2  Data

2.1 Technical Description

For the proposed project, we plan to utilize a dataset called Crash Reporting - Drivers Data from DATA.GOV, available at https://catalog.data.gov/dataset/crash-reporting-drivers-data. This dataset is published and maintained by data.montgomerycountymd.gov and is updated weekly for analysis.

The data was collected collaboratively by several local law enforcement agencies in Montgomery County via the Automated Crash Reporting System (ACRS) of the Maryland State Police, including the Montgomery County Police, Gaithersburg Police, Rockville Police, and the Maryland-National Capital Park Police.

The dataset comprises 169,760 rows and 43 columns. For our project, we have chosen the CSV format of the dataset. Other formats of the data such as RDF, JSON, XML, and a landing page format are also available on the source website. Notably, the data includes comprehensive details of vehicle and road conditions in the reported traffic collisions.

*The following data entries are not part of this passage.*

(* ===== verification/ParamsCodec.v ===== *)
(** * irtt-proto: session parameters

    Models [crates/irtt-proto/src/params.rs]: the parameter record, its
    tag/value encoding and the parser, with the presence of every known tag.
    The parser's [while] loop runs on fuel; running out is reported as [Panic],
    and [decode_from_eq] is the loop's own equation, so it never happens. *)

From S2P Require Import Prelude ProtoBase Varint.

Definition MAX_SERVER_FILL_BYTES : Z := 32.

(** [enum ReceivedStats]. *)
Module ReceivedStats.
Inductive t : Type := None | Count | Window | Both.

Definition has_count (s : t) : bool := match s with Count | Both => true | _ => false end.
Definition has_window (s : t) : bool := match s with Window | Both => true | _ => false end.

Definition to_i64 (s : t) : Z := match s with None => 0 | Count => 1 | Window => 2 | Both => 3 end.
Definition try_from (value : Z) : PResult t :=
  match value with
  | 0 => Ok None
  | 1 => Ok Count
  | 2 => Ok Window
  | 3 => Ok Both
  | _ => Err (InvalidEnum "ReceivedStats" value)
  end.

#[export] Instance t_eq_dec : EqDecision t.
Proof. solve_decision. Defined.
End ReceivedStats.

(** [enum StampAt]. *)
Module StampAt.
Inductive t : Type := None | Send | Receive | Both | Midpoint.

Definition to_i64 (s : t) : Z :=
  match s with None => 0 | Send => 1 | Receive => 2 | Both => 3 | Midpoint => 4 end.
Definition try_from (value : Z) : PResult t :=
  match value with
  | 0 => Ok None
  | 1 => Ok Send
  | 2 => Ok Receive
  | 3 => Ok Both
  | 4 => Ok Midpoint
  | _ => Err (InvalidEnum "StampAt" value)
  end.

#[export] Instance t_eq_dec : EqDecision t.
Proof. solve_decision. Defined.
End StampAt.

(** [enum Clock]: [Unspecified] is the absent tag, never an encoded value. *)
Module Clock.
Inductive t : Type := Unspecified | Wall | Monotonic | Both.

Definition has_wall (c : t) : bool := match c with Wall | Both => true | _ => false end.
Definition has_mono (c : t) : bool := match c with Monotonic | Both => true | _ => false end.

Definition to_i64 (c : t) : Z :=
  match c with Unspecified => 0 | Wall => 1 | Monotonic => 2 | Both => 3 end.
Definition try_from (value : Z) : PResult t :=
  match value with
  | 1 => Ok Wall
  | 2 => Ok Monotonic
  | 3 => Ok Both
  | _ => Err (InvalidEnum "Clock" value)
  end.

#[export] Instance t_eq_dec : EqDecision t.
Proof. solve_decision. Defined.
End Clock.
#[export] Existing Instances ReceivedStats.t_eq_dec StampAt.t_eq_dec Clock.t_eq_dec.

(** [struct ServerFill]: a string, as its UTF-8 bytes. *)
Record ServerFill : Type := mk_ServerFill { value : bytes }.
#[export] Instance ServerFill_eq_dec : EqDecision ServerFill.
Proof. solve_decision. Defined.

(** [struct Params], with one setter per field. *)
Module Params.
Record t : Type := mk {
  protocol_version : Z;
  duration_ns : Z;
  interval_ns : Z;
  length : Z;
  received_stats : ReceivedStats.t;
  stamp_at : StampAt.t;
  clock : Clock.t;
  dscp : Z;
  server_fill : option ServerFill;
}.
#[export] Instance t_eq_dec : EqDecision t.
Proof. solve_decision. Defined.

Definition default : t := mk 0 0 0 0 ReceivedStats.None StampAt.None Clock.Unspecified 0 None.

Definition set_protocol_version v '(mk _ b c d e f g h i) := mk v b c d e f g h i.
Definition set_duration_ns v '(mk a _ c d e f g h i) := mk a v c d e f g h i.
Definition set_interval_ns v '(mk a b _ d e f g h i) := mk a b v d e f g h i.
Definition set_length v '(mk a b c _ e f g h i) := mk a b c v e f g h i.
Definition set_received_stats v '(mk a b c d _ f g h i) := mk a b c d v f g h i.
Definition set_stamp_at v '(mk a b c d e _ g h i) := mk a b c d e v g h i.
Definition set_clock v '(mk a b c d e f _ h i) := mk a b c d e f v h i.
Definition set_dscp v '(mk a b c d e f g _ i) := mk a b c d e f g v i.
Definition set_server_fill v '(mk a b c d e f g h _) := mk a b c d e f g h v.

Definition with_protocol_defaults : t := set_protocol_version PROTOCOL_VERSION default.
End Params.
#[export] Existing Instance Params.t_eq_dec.
(* ===== verification/EchoCodec.v ===== *)
(** * irtt-proto: the echo reply codec

    Models [crates/irtt-proto/src/echo.rs]: the reply encoder, the decoder
    and the dual-midpoint form of upstream irtt, told apart by length. *)

From S2P Require Import Prelude ProtoBase Varint Envelope ParamsCodec Layout RequestCodec.

Definition MIDPOINT_COMPAT_EXTRA : Z := TIMESTAMP_SIZE.

Definition is_midpoint_single_clock (params : Params.t) : bool :=
  PacketLayout.is_midpoint (Params.stamp_at params) &&
  (match Params.clock params with Clock.Wall | Clock.Monotonic => true | _ => false end).

Definition midpoint_compat_packet_len (layout : PacketLayout) (normal_len : Z) : Z :=
  Z.max (PacketLayout.header_len layout + MIDPOINT_COMPAT_EXTRA) normal_len.

(** [struct TimestampFields]. *)
Module TimestampFields.
Record t : Type := mk {
  recv_wall : option Z;
  recv_mono : option Z;
  midpoint_wall : option Z;
  midpoint_mono : option Z;
  send_wall : option Z;
  send_mono : option Z;
}.
Definition default : t := mk None None None None None None.
End TimestampFields.

(** [struct EchoReply]. *)
Module EchoReply.
Record t : Type := mk {
  flags : Z;
  token : Z;
  sequence : Z;
  recv_count : option Z;
  recv_window : option Z;
  timestamps : TimestampFields.t;
  payload : bytes;
}.
End EchoReply.

(** A field of the layout is present exactly when the reply has a value. *)
Definition field_value (present : bool) (value : option Z) (name : string)
    : PResult (option Z) :=
  match present, value with
  | true, Some value => Ok (Some value)
  | true, None => Err (MissingField name)
  | false, Some _ => Err (UnexpectedField name)
  | false, None => Ok None
  end.

(** [if let Some(value) = field_value(..)? { out.extend(value.to_le_bytes()) }]
    for a field of [n] bytes. *)
Definition push_field (n : Z) (present : bool) (value : option Z) (name : string) (out : bytes)
    : PResult bytes :=
  v ← field_value present value name;
  Ok (match v with Some value => out ++ to_le n value | None => out end).

(** The [for] loop over the timestamp triples. *)
Fixpoint push_timestamps (fields : list (bool * option Z * string)) (out : bytes)
    : PResult bytes :=
  match fields with
  | [] => Ok out
  | (present, value, name) :: fields =>
      out ← push_field TIMESTAMP_SIZE present value name out;
      push_timestamps fields out
  end.

Definition timestamp_fields (t : TimestampFields.t) (layout : PacketLayout)
    : list (bool * option Z * string) :=
  [ (recv_wall layout, TimestampFields.recv_wall t, "recv_wall");
    (recv_mono layout, TimestampFields.recv_mono t, "recv_mono");
    (midpoint_wall layout, TimestampFields.midpoint_wall t, "midpoint_wall");
    (midpoint_mono layout, TimestampFields.midpoint_mono t, "midpoint_mono");
    (send_wall layout, TimestampFields.send_wall t, "send_wall");
    (send_mono layout, TimestampFields.send_mono t, "send_mono") ]%string.

Definition push_echo_reply_tail (reply : EchoReply.t) (layout : PacketLayout) (out : bytes)
    : PResult bytes :=
  out ← push_field RECV_COUNT_SIZE (recv_count layout) (EchoReply.recv_count reply) "recv_count" out;
  out ← push_field RECV_WINDOW_SIZE (recv_window layout) (EchoReply.recv_window reply)
          "recv_window" out;
  push_timestamps (timestamp_fields (EchoReply.timestamps reply) layout) out.

(** The cursor readers: the value and the advanced position. *)
Definition read_u32 (packet : bytes) (pos : Z) : PResult (Z * Z) :=
  b ← slice pos (pos + SEQ_SIZE) packet; Ok (from_le_u b, pos + SEQ_SIZE).
Definition read_u64 (packet : bytes) (pos : Z) : PResult (Z * Z) :=
  b ← slice pos (pos + TOKEN_SIZE) packet; Ok (from_le_u b, pos + TOKEN_SIZE).
Definition read_i64 (packet : bytes) (pos : Z) : PResult (Z * Z) :=
  b ← slice pos (pos + TIMESTAMP_SIZE) packet; Ok (from_le_i 64 b, pos + TIMESTAMP_SIZE).

(** [present.then(|| read(packet, &mut pos))]. *)
Definition then_read (present : bool) (read : bytes → Z → PResult (Z * Z))
    (packet : bytes) (pos : Z) : PResult (option Z * Z) :=
  if present then '(v, pos) ← read packet pos; Ok (Some v, pos) else Ok (None, pos).

Section codec.
Context `{Target} `{!HmacMd5}.

Definition echo_reply_rules : list Envelope.FlagRule :=
  [Envelope.Reject FLAG_OPEN; Envelope.Require FLAG_REPLY].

However, a known issue regarding the dataset is that it also contains unverified collision data. Such unverified information can lead to biases or inaccuracies in analyzing and interpreting different variables. Another potential issue of the data after the initial examination was the mismatch between the ACRS Report Type and the Injury Severity columns. For example, an incident was classified as Injury Crash in the ACRS Report Type but in the Injury Severity it is marked as NO APPARENT INJURY. Such mismatches lead us to the decision of using Injury Severity as it provides more specific and accurate information about the car crash. Also, in Vehicle Year column, there are abnormal data value such as 0, 9999, 2024. These are likely to be incorrect values due to manual input or missing data, so we have decided to treat those abnormal data as missing value.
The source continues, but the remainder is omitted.